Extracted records

[Start of section]

(** What one call does to the adapter, as far as readiness goes. *)
Lemma run_op_step op this :
  flag_sound this →
  let this' := state_after (run_op op) this in
  completion_of (run_op op) this = Normal ()
  ∧ flag_sound this'
  ∧ (connections this' ≠ [] →
     connections this ≠ [] ∨ ∃ ws, op = AddConnection ws)
  ∧ (this_peerId this' ≠ None →
     this_peerId this ≠ None ∨ ∃ id metadata, op = Connect id metadata)
  ∧ (isReady this = true → isReady this' = false →
     connections this ≠ [] ∧ connections this' = []).
Proof.
  intros Hflag this'. subst this'. unfold flag_sound, isReady in *.
  assert (∀ b c, isConnected this && b = true →
                 (isConnected this || c) && b = false → False) as Hstay.
  { intros b c [-> ->]%andb_true_iff. done. }
  assert (∀ b, isConnected this && b = true → connections this ≠ []) as Hlive.
  { intros b [Hic _]%andb_true_iff. by apply Hflag. }
  assert ((isConnected this || truthy_opt (this_peerId this)) = true →
          this_peerId this ≠ None) as Hbound.
  { intros [Hic|Ht]%orb_true_iff; [by apply Hflag|].
    by destruct (this_peerId this). }
  destruct op as [ws|ws|ws message|id metadata|readyState m|readyState];
    cbn [run_op].
  - (* addConnection *)
    run_method.
    pose proof (Map_set_not_nil ws
      {| ws := ws; peerId := None; peerMetadata := None |} (connections this)).
    split_and!; eauto.
    + intros Hic. by destruct (Hflag Hic).
    + intros Hr Hr'. by rewrite Hr in Hr'.
  - (* removeConnection *)
    run_method.
    destruct (Map_delete ws (connections this)) as [|e cs'] eqn:E; simpl.
    + split_and!; eauto; done.
    + split_and!; eauto.
      * intros Hic. by destruct (Hflag Hic).
      * intros _. left. intros Hnil. by rewrite Hnil in E.
      * intros Hr Hr'. by rewrite Hr in Hr'.
  - (* handleMessage *)
    unfold completion_of, state_after.
    destruct (Map_get ws (connections this)) as [connection|] eqn:Hget.
    + assert (connections this ≠ []) as Hne
        by (by eapply Map_get_Some_not_nil).
      destruct (cbor_decode (buffer_of message)) as [[joinMsg|m|]|] eqn:Hdec.
      * rewrite (handleMessage_join _ _ _ _ _ Hget Hdec). simpl.
        split_and!; eauto using Map_set_not_nil.
        intros Hr Hr'. destruct (Hstay _ _ Hr Hr').
      * rewrite (handleMessage_other _ _ _ _ _ Hget Hdec). simpl.
        split_and!; eauto.
        intros Hr Hr'. destruct (Hstay _ _ Hr Hr').
      * rewrite (handleMessage_nullish _ _ _ _ Hget Hdec). simpl.
        split_and!; eauto.
        intros Hr Hr'. destruct (Hstay _ _ Hr Hr').
      * rewrite (handleMessage_undecodable _ _ _ _ Hget Hdec). simpl.
        split_and!; eauto.
        intros Hr Hr'. destruct (Hstay _ _ Hr Hr').
    + rewrite (handleMessage_unregistered _ _ _ Hget). simpl.
      split_and!; eauto.
      intros Hr Hr'. by rewrite Hr in Hr'.
  - (* connect *)
    run_method.
    destruct (connections this) as [|e cs] eqn:E; simpl.
    + split_and!; eauto; try done.
      intros Hic. by destruct (Hflag Hic).
    + split_and!; eauto; done.
  - (* send *)
    destruct (send_state readyState m this) as [-> ->].
    split_and!; eauto.
    intros Hr Hr'. by rewrite Hr in Hr'.
  - (* disconnect *)
    unfold completion_of, state_after, disconnect, mbind, M_bind, get,
      set_connections, set_isConnected, modify, call.
    destruct (close_all_state readyState (connections this) this) as [H1 H2].
    unfold completion_of, state_after in H1, H2.
    destruct (close_all readyState (connections this) this) as [[c this'] out].
    simpl in *. subst. simpl.
    split_and!; eauto; try done.
Qed.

[End of section]

■ **TASK INSTRUCTIONS**: In the records above, find each line with the word "assert" and copy it out.

■ **TASK RESULT**:
  assert (∀ b c, isConnected this && b = true →
  assert (∀ b, isConnected this && b = true → connections this ≠ []) as Hlive.
  assert ((isConnected this || truthy_opt (this_peerId this)) = true →
    + assert (connections this ≠ []) as Hne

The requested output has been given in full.